In the listing below, the lines starting with the line with "if Ascii.eqb c' dquote then" and going on through the line with "s => Return s" are to be reproduced exactly, and only those.

────

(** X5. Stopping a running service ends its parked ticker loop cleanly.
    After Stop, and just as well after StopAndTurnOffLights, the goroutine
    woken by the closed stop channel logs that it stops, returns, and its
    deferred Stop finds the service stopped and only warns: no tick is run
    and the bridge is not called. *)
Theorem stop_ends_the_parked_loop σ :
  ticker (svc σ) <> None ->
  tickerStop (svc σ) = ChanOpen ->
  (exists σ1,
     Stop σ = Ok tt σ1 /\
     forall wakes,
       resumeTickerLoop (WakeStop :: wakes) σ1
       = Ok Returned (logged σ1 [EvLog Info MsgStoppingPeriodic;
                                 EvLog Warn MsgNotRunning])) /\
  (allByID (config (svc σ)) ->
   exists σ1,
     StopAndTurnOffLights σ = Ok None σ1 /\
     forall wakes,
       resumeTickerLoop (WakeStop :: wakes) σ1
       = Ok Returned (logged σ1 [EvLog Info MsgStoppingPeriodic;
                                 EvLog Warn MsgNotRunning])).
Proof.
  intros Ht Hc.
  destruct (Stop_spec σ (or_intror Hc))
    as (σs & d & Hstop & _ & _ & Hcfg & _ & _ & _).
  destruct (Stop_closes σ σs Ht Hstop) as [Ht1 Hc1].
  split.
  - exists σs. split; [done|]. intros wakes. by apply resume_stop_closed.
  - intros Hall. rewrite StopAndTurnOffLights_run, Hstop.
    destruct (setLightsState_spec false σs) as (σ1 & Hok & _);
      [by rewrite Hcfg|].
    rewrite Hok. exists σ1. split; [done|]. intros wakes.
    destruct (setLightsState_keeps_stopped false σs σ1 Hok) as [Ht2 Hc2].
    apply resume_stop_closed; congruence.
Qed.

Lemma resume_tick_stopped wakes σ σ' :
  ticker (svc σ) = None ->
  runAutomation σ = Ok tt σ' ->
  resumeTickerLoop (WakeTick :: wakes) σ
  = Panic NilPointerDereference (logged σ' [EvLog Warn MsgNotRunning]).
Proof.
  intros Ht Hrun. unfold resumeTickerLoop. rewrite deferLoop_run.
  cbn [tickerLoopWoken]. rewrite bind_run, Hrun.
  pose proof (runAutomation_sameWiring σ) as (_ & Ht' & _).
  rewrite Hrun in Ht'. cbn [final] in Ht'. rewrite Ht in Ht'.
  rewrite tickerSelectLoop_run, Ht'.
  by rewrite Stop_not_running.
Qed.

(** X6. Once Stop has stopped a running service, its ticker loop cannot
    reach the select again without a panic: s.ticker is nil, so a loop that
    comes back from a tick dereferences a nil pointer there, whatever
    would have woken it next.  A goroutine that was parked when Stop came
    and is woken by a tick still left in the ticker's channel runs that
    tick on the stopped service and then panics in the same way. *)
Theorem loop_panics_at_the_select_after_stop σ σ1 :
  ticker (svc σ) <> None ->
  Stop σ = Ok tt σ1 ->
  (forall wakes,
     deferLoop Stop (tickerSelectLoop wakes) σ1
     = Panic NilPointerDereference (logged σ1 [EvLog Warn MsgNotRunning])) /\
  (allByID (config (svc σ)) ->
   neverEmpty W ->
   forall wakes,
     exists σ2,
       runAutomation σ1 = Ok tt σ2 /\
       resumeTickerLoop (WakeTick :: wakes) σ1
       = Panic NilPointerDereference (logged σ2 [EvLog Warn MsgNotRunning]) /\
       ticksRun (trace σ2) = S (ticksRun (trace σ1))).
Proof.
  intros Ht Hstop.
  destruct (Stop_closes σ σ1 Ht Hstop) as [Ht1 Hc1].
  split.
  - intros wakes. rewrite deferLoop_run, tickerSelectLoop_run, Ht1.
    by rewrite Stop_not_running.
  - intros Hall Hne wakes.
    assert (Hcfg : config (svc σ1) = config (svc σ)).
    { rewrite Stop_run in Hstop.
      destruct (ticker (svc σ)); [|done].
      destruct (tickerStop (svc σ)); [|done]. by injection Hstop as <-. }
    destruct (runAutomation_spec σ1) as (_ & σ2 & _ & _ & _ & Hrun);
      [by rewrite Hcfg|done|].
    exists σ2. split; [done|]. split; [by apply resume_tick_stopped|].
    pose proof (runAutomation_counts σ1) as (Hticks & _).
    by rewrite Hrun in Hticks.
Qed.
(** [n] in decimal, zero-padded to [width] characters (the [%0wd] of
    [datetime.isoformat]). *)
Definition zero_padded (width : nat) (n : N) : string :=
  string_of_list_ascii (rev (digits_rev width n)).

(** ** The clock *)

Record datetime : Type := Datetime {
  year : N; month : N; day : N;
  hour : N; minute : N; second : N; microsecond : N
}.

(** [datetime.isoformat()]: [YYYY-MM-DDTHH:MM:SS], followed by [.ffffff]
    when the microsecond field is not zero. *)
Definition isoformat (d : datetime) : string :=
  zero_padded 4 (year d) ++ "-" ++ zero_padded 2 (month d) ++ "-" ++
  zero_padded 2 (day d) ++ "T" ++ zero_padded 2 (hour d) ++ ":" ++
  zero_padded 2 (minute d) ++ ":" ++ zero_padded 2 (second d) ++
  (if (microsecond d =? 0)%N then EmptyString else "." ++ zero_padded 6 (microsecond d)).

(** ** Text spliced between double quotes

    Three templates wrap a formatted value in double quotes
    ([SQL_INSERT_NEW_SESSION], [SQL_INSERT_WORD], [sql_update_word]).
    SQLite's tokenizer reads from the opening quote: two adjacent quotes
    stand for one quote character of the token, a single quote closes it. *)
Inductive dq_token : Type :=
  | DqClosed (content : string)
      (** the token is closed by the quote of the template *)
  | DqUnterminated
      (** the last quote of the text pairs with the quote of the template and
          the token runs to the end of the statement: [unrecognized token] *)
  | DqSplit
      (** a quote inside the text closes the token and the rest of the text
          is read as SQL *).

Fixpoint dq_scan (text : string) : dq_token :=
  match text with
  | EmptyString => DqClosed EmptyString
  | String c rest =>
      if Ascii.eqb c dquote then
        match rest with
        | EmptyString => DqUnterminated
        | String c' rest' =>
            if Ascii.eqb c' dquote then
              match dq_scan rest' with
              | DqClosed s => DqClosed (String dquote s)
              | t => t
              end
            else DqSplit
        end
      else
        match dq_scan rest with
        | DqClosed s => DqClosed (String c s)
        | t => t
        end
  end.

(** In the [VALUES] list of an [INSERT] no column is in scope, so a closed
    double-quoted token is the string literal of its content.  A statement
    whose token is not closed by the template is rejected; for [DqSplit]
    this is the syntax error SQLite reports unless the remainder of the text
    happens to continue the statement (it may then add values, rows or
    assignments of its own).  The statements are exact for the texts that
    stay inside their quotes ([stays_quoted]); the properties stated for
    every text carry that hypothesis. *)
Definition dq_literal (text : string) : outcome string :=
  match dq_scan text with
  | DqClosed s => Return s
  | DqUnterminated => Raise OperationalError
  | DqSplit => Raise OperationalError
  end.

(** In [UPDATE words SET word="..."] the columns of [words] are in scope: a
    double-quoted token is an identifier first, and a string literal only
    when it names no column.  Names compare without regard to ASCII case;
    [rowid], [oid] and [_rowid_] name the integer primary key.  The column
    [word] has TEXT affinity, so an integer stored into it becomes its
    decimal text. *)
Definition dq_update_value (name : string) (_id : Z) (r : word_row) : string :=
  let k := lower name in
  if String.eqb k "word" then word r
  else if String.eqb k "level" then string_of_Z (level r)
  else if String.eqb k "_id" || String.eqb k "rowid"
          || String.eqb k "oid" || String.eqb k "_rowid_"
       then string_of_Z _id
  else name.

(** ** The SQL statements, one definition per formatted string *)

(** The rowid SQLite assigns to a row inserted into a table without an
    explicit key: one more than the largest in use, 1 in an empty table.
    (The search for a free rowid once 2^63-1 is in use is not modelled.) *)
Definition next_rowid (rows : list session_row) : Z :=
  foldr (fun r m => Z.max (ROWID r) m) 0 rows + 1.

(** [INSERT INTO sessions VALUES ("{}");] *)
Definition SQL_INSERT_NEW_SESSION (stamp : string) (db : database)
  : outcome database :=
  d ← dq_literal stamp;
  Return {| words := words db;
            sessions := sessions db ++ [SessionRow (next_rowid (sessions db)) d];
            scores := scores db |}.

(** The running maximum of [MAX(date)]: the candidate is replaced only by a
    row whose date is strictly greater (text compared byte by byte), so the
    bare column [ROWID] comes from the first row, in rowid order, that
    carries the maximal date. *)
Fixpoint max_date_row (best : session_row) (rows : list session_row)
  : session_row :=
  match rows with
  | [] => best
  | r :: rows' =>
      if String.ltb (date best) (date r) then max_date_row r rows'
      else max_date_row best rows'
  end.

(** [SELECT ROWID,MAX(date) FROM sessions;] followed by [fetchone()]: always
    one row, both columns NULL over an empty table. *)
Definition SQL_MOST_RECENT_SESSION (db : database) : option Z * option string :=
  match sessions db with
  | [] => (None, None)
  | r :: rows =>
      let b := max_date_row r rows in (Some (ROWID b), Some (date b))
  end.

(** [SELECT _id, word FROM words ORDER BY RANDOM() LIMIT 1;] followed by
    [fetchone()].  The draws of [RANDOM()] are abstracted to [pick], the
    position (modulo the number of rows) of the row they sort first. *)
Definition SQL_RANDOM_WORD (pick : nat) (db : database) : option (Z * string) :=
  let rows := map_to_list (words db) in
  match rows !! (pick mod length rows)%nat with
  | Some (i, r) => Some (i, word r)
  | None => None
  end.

────

● Exercise response:
            if Ascii.eqb c' dquote then
              match dq_scan rest' with
              | DqClosed s => DqClosed (String dquote s)
              | t => t
              end
            else DqSplit
        end
      else
        match dq_scan rest with
        | DqClosed s => DqClosed (String c s)
        | t => t
        end
  end.

(** In the [VALUES] list of an [INSERT] no column is in scope, so a closed
    double-quoted token is the string literal of its content.  A statement
    whose token is not closed by the template is rejected; for [DqSplit]
    this is the syntax error SQLite reports unless the remainder of the text
    happens to continue the statement (it may then add values, rows or
    assignments of its own).  The statements are exact for the texts that
    stay inside their quotes ([stays_quoted]); the properties stated for
    every text carry that hypothesis. *)
Definition dq_literal (text : string) : outcome string :=
  match dq_scan text with
  | DqClosed s => Return s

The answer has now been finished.